The great empires of Egypt, Babylon, India and China, were dominated by ruling elites that managed the hydraulic mysteries and seasonal timing of everything about everyday life for the vast majority of their peoples. Their stone detritus of these former stone-built civilisations are spread across the Eurasian continents, north Africa, and in parts of central and south America.
Their predecessor stone-age detritus is spread all round the world, into modern times too, which was the fate of every human society that did not grow into shepherding and farming. Those, few, modern, aimlessly discontented, people who have notions of going back to what they call, the ‘simpler’ life of pre-history have no idea what that would involve, including the mass extermination of about 6 billion people.
For tens of millennia, the inequality of the world’s population remained constant, with a small elite monopolising the power, and almost everybody else living on subsistence and almost static per capita levels. That is until, again in parts of Europe, the 16th century as commercial society began, slowly, to revive after the thousand years of stagnation, Black Death, endless wars, and social strife, to where it roughly was at the fall of the Western Roman empire.
And within three centuries, in Britain, economics, technological and social change, the unprecedented steady, albeit minute rise in per capita incomes finally broke through the Malthusian Trap, ironically almost coterminous with its identification by Thomas Malthus.
These events created social inequalities of a new kind – that between societies that developed institutions capable of ensuring the necessary conditions for continuous, though small growth rates, and those societies – the majority – not capable for various reasons of breaking out of their subsistence economies. The unequal poor in the commercial societies were incomparably better off than those in the unequal traditional societies.

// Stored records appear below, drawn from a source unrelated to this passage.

Lemma for_each_raise_origin (args : list expr) σ exn :
  Forall (λ a, ∀ exn, result (_eval_node H a σ) = Raise exn →
               own_or_applied H σ a (trace (_eval_node H a σ)) exn) args →
  result (for_each (_eval_node H) args σ) = Raise exn →
  (forallb (evaluable σ) args = false ∧ exc_type exn = EvalError)
  ∨ (∃ f vs, last (trace (for_each (_eval_node H) args σ)) = Some (Called f vs)
             ∧ in_tables σ f ∧ apply_callable H f vs = Raise exn).
Proof.
  induction 1 as [|a args Ha _ IH]; intros Hraise; [done|].
  rewrite for_each_cons in Hraise. rewrite for_each_cons. simpl.
  destruct (result (_eval_node H a σ)) as [b|e] eqn:Hb.
  - destruct (result (for_each (_eval_node H) args σ)) as [bs|e] eqn:Hbs; [done|].
    simpl in Hraise. injection Hraise as ->.
    destruct (IH eq_refl) as [[Hargs Hown]|(f & vs & Hlast & Hf & Happly)].
    + left. by rewrite Hargs, andb_false_r.
    + right. exists f, vs. simpl. by rewrite last_app, Hlast.
  - simpl in Hraise. injection Hraise as ->.
    destruct (Ha exn eq_refl) as [[Harg Hown]|(f & vs & Hlast & Hf & Happly)].
    + left. by rewrite Harg.
    + right. by exists f, vs.
Qed.

Lemma raise_origin (e : expr) σ exn :
  result (_eval_node H e σ) = Raise exn →
  own_or_applied H σ e (trace (_eval_node H e σ)) exn.
Proof.
  revert exn.
  induction e as [l o r IHl IHr|o x IHx|f args kws _ IHargs _|w|x a c _|id c|elts c _|k]
    using expr_ind; intros exn Hraise.
  - rewrite eval_BinOp_cases in Hraise. rewrite eval_BinOp_cases. unfold own_or_applied.
    simpl evaluable.
    destruct (result (_eval_node H l σ)) as [a|e] eqn:Hl.
    + destruct (result (_eval_node H r σ)) as [b|e] eqn:Hr.
      * destruct (g_BINOPS σ !! o) as [f|] eqn:Hf; simpl in Hraise |- *.
        -- right. exists f, [a; b]. rewrite !last_app. simpl.
           split; [done|]. split; [|done]. left. by exists o.
        -- injection Hraise as <-. left. by rewrite (contains_None _ _ Hf), andb_false_r.
      * simpl in Hraise |- *. injection Hraise as ->.
        destruct (IHr exn eq_refl) as [[Hev Hown]|(f & vs & Hlast & Hf & Happly)].
        -- left. by rewrite Hev, andb_false_r.
        -- right. exists f, vs. by rewrite last_app, Hlast.
    + simpl in Hraise |- *. injection Hraise as ->.
      destruct (IHl exn eq_refl) as [[Hev Hown]|(f & vs & Hlast & Hf & Happly)].
      * left. by rewrite Hev.
      * right. by exists f, vs.
  - rewrite eval_UnaryOp_cases in Hraise. rewrite eval_UnaryOp_cases. unfold own_or_applied.
    simpl evaluable.
    destruct (g_UNARYOPS σ !! o) as [f|] eqn:Hf.
    + rewrite (contains_Some _ _ _ Hf).
      destruct (result (_eval_node H x σ)) as [a|e] eqn:Hx; simpl in Hraise |- *.
      * right. exists f, [a]. rewrite last_app. simpl.
        split; [done|]. split; [|done]. right. left. by exists o.
      * injection Hraise as ->.
        destruct (IHx exn eq_refl) as [[Hev Hown]|(g & vs & Hlast & Hg & Happly)].
        -- by left.
        -- right. by exists g, vs.
    + simpl in Hraise. injection Hraise as <-. left. by rewrite (contains_None _ _ Hf).
  - destruct f as [| | | | |fname c| |];
      try (simpl in Hraise; injection Hraise as <-; by left).
    rewrite eval_Call_cases in Hraise. rewrite eval_Call_cases. unfold own_or_applied.
    simpl evaluable.
    destruct (g_ALLOWED_FUNCS σ !! fname) as [f|] eqn:Hf.
    + rewrite (contains_Some _ _ _ Hf).
      destruct (result (for_each (_eval_node H) args σ)) as [vs|e] eqn:Hargs;
        simpl in Hraise |- *.
      * right. exists f, vs. rewrite last_app. simpl.
        split; [done|]. split; [|done]. right. right. by exists fname.
      * injection Hraise as ->.
        destruct (for_each_raise_origin args σ exn IHargs Hargs)
          as [[Hev Hown]|(g & ws & Hlast & Hg & Happly)]; [by left|].
        right. by exists g, ws.
    + simpl in Hraise. injection Hraise as <-. left. by rewrite (contains_None _ _ Hf).
  - simpl in Hraise. left. simpl. destruct (isinstance_number w); [done|].
    by injection Hraise as <-.
  - simpl in Hraise. injection Hraise as <-. by left.
  - rewrite eval_Name_cases in Hraise. left. simpl.
    destruct (variables σ !! id) as [w|] eqn:Hv; [done|].
    destruct (g_ALLOWED_CONSTS σ !! id) as [w|] eqn:Hc; [done|].
    injection Hraise as <-.
    by rewrite (contains_None _ _ Hv), (contains_None _ _ Hc).
  - simpl in Hraise. injection Hraise as <-. by left.
  - simpl in Hraise. injection Hraise as <-. by left.
Qed.

End Origins.

Lemma check_nodes_fail_any (H : Host) (nodes : list node) :
  Exists (λ n, disallowed n = true) nodes →
  ∃ n, n ∈ nodes ∧ disallowed n = true ∧
    ∀ σ, check_nodes H nodes σ =
         Outcome (Raise (Exc EvalError
                           ("Disallowed expression element: "
                            +:+ str_type H (type_of n))))
           σ [].
Proof.
  induction nodes as [|n nodes IH]; intros Hex; [by apply Exists_nil in Hex|].
  simpl. destruct (isinstance_any n allowed_node_types) eqn:Hn.
  - apply Exists_cons in Hex as [Hex|Hex].
    + unfold disallowed in Hex. by rewrite Hn in Hex.
    + destruct (IH Hex) as (n' & Hin & Hdis & Hrun).
      exists n'. split; [by right|done].
  - exists n. split; [by left|]. split; [|done]. unfold disallowed. by rewrite Hn.
Qed.

Lemma evaluate_cases (H : Host) (src : string) (body : expr) :
  ast_parse H src = Return body →
  (supported body = true ∧
   ∀ σ, evaluate H (VStr src) σ
        = Outcome (result (_eval_node H body σ)) σ
            (Parsed src :: trace (_eval_node H body σ)))
  ∨ (supported body = false ∧
     ∃ msg, ∀ σ, evaluate H (VStr src) σ
                 = Outcome (Raise (Exc EvalError msg)) σ [Parsed src]).
Proof.
  intros Hparse. destruct (walk_decision body) as [Hex|Hall].
  - right. split.
    + destruct (supported body) eqn:Hs; [|done].
      apply supported_nodes in Hs.
      apply Exists_exists in Hex as (m & Hm & Hbad). simpl in Hm.
      apply elem_of_cons in Hm as [->|Hm]; [done|].
      rewrite Forall_forall in Hs. by rewrite (Hs m Hm) in Hbad.
    + rewrite <- ast_walk_nodes in Hex.
      destruct (check_nodes_fail_any H _ Hex) as (n & _ & _ & Hrun).
      eexists. intros σ. by apply (evaluate_rejected H src body σ n).
  - left. split; [|intros σ; by apply evaluate_checked].
    simpl in Hall. apply Forall_cons in Hall as [_ Hall]. by apply supported_nodes.
Qed.

(** X2: [evaluate] returns a value only for a string whose tree passes the
    walk and lies in the evaluable fragment: every literal in it is a number,
    every name read is a variable or a constant, every operator is in its
    table, every call is a direct call of a name of the function table, and
    no tuple occurs.  On every other input it raises. *)
Theorem value_only_if_evaluable (H : Host) (expr v : value) (σ : state) :
  result (evaluate H expr σ) = Return v →
  ∃ src body,
    expr = VStr src ∧ ast_parse H src = Return body
    ∧ supported body = true ∧ evaluable σ body = true
    ∧ result (_eval_node H body σ) = Return v.
Proof.
  intros Hret. destruct expr as [| | | |src| | |]; try done.
  destruct (ast_parse H src) as [body|e] eqn:Hparse.
  - exists src, body.
    destruct (evaluate_cases H src body Hparse) as [[Hs Hrun]|[Hs [msg Hrun]]];
      rewrite Hrun in Hret; [|done].
    simpl in Hret. repeat split; try done. by apply (eval_returns_evaluable H body σ v).
  - unfold evaluate, try_except, parse in Hret. unfold bind at 1 in Hret.
    simpl in Hret. rewrite Hparse in Hret. simpl in Hret.
    by destruct (caught_by (exc_type e) "SyntaxError").
Qed.

Lemma value_only_if_evaluable_witness :
  ∃ body, ast_parse cpython "2 ** 3 ** 2" = Return body
          ∧ supported body = true ∧ evaluable (at_import ∅) body = true.
Proof.
  destruct (value_only_if_evaluable cpython (VStr "2 ** 3 ** 2") (VInt 512)
              (at_import ∅)) as (src & body & [= <-] & Hparse & Hs & He & _);
    [by vm_compute|].
  by exists body.
Defined.

(** X3: on a tree of the evaluable fragment that is nested no deeper than
    the interpreter's recursion limit admits, [_eval_node] raises nothing of
    its own: whenever the evaluation raises, the exception is the one that the
    last callable applied, an entry of the tables, raised on its arguments. *)
Theorem evaluable_raises_only_applied (H : Host) (e : expr) (σ : state)
    (exn : exception) :
  (frames e ≤ frames_available)%nat →
  evaluable σ e = true →
  result (_eval_node H e σ) = Raise exn →
  ∃ f args,
    last (trace (_eval_node H e σ)) = Some (Called f args)
    ∧ in_tables σ f
    ∧ apply_callable H f args = Raise exn.
Proof.
  intros _ Hev Hraise.
  destruct (raise_origin H e σ exn Hraise) as [[Hnot _]|Happlied]; [|done].
  by rewrite Hev in Hnot.
Qed.

Lemma evaluable_raises_only_applied_witness :
  ∃ f args,
    last (trace (_eval_node cpython (BinOp (int_lit 1) Div (int_lit 0)) (at_import ∅)))
    = Some (Called f args)
    ∧ apply_callable cpython f args = Raise (Exc ZeroDivisionError "division by zero").
Proof.
  destruct (evaluable_raises_only_applied cpython (BinOp (int_lit 1) Div (int_lit 0))
              (at_import ∅) (Exc ZeroDivisionError "division by zero"))
    as (f & args & Hlast & _ & Happly);
    [by apply Nat.leb_le|by vm_compute|by vm_compute|].
  by exists f, args.
Defined.

(** X4: for a text whose tree is nested no deeper than the interpreter's
    recursion limit admits, and for every argument that is no string, the
    exceptions that can leave [evaluate] are of four kinds: the [TypeError]
    for an argument that is no string; an exception of the parser that is no
    [SyntaxError], passed on as it is; an [EvalError], which is also what a
    [SyntaxError] of the parser, an [IndentationError] or a [TabError]
    becomes; and the exception that the last callable applied, an entry of
    the tables, raised on its arguments. *)
Theorem escaping_exceptions (H : Host) (expr : value) (σ : state) (exn : exception) :
  (∀ src body, expr = VStr src → ast_parse H src = Return body →
               (frames body ≤ frames_available)%nat) →
  result (evaluate H expr σ) = Raise exn →
  (exn = Exc TypeError "expr must be a string" ∧ ∀ src, expr ≠ VStr src)
  ∨ (∃ src, expr = VStr src ∧ ast_parse H src = Raise exn
            ∧ caught_by (exc_type exn) "SyntaxError" = false)
  ∨ (exc_type exn = EvalError
     ∧ ∀ src e, expr = VStr src → ast_parse H src = Raise e →
         caught_by (exc_type e) "SyntaxError" = true
         ∧ exn = Exc EvalError ("Syntax error: " +:+ exc_msg e))
  ∨ (∃ f args,
       last (trace (evaluate H expr σ)) = Some (Called f args)
       ∧ in_tables σ f
       ∧ apply_callable H f args = Raise exn).
Proof.
  intros _ Hraise.
  destruct expr as [| | | |src| | |];
    try (left; simpl in Hraise; injection Hraise as <-; by split).
  right. destruct (ast_parse H src) as [body|e] eqn:Hparse.
  - destruct (evaluate_cases H src body Hparse) as [[Hs Hrun]|[Hs [msg Hrun]]];
      rewrite Hrun in Hraise |- *; simpl in Hraise.
    + destruct (raise_origin H body σ exn Hraise)
        as [[_ Hown]|(f & args & Hlast & Hf & Happly)].
      { right; left. split; [done|]. intros src' e' [= <-]. by rewrite Hparse. }
      right. right. exists f, args. split; [|done]. simpl.
      destruct (trace (_eval_node H body σ)); [done|]. by rewrite last_cons, Hlast.
    + injection Hraise as <-. right; left. split; [done|].
      intros src' e' [= <-]. by rewrite Hparse.
  - unfold evaluate, try_except, parse in Hraise. unfold bind at 1 in Hraise.
    simpl in Hraise. rewrite Hparse in Hraise. simpl in Hraise.
    destruct (caught_by (exc_type e) "SyntaxError") eqn:He; simpl in Hraise;
      injection Hraise as <-.
    + right; left. split; [done|]. intros src' e' [= <-]. rewrite Hparse.
      intros [= <-]. by rewrite He.
    + left. by exists src.
Qed.

Lemma escaping_exceptions_witness :
  ∃ f args,
    last (trace (evaluate cpython (VStr "sqrt(-1)") (at_import ∅)))
    = Some (Called f args)
    ∧ apply_callable cpython f args = Raise (Exc ValueError "math domain error").
Proof.
  destruct (escaping_exceptions cpython (VStr "sqrt(-1)") (at_import ∅)
              (Exc ValueError "math domain error"))
    as [[[=] _]|[(src & [= <-] & Hparse & _)|[[[=] _]|(f & args & Hlast & _ & Happly)]]];
    [|by vm_compute| |by exists f, args].
  - intros src body [= <-] Hparse. vm_compute in Hparse. injection Hparse as <-.
    by apply Nat.leb_le.
  - by vm_compute in Hparse.
Defined.

(** ** How often a callable is applied *)

Section Counting.
Variable H : Host.

Lemma for_each_trace_bound (args : list expr) σ :
  Forall (λ a, (length (trace (_eval_node H a σ)) ≤ applications a)%nat
               ∧ (∀ v, result (_eval_node H a σ) = Return v →
                       length (trace (_eval_node H a σ)) = applications a)) args →
  (length (trace (for_each (_eval_node H) args σ)) ≤ sum_list_with applications args)%nat
  ∧ (∀ vs, result (for_each (_eval_node H) args σ) = Return vs →
           length (trace (for_each (_eval_node H) args σ))
           = sum_list_with applications args).
Proof.
  induction 1 as [|a args [Hle Heq] _ [IHle IHeq]]; [by split|].
  rewrite for_each_cons. simpl.
  destruct (result (_eval_node H a σ)) as [b|e] eqn:Hb.
  - specialize (Heq b eq_refl).
    destruct (result (for_each (_eval_node H) args σ)) as [bs|e] eqn:Hbs; simpl;
      rewrite length_app.
    + rewrite (IHeq bs eq_refl). split; [lia|]. intros _ _. lia.
    + split; [lia|done].
  - simpl. split; [lia|done].
Qed.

It is that comparative inequality that is the distinction brought about by the social evolution of early commercial societies into what became known as capitalism from the mid-19th century. It is a phenomenon that the Left do not acknowledge and the conservatives do not yet accept. There is nothing ordained about the existing arrangements of Big State capitalism or Big Welfare States that will ensure their continuation in their present forms.
The task of the philosopher, said Adam Smith, is to observe and seek to understand; it is not to do anything to intervene with panaceas and social engineering. Philosophers must be wary of becoming 'men (and women) of system' (TMS VI.II.2.17-18: 233-4)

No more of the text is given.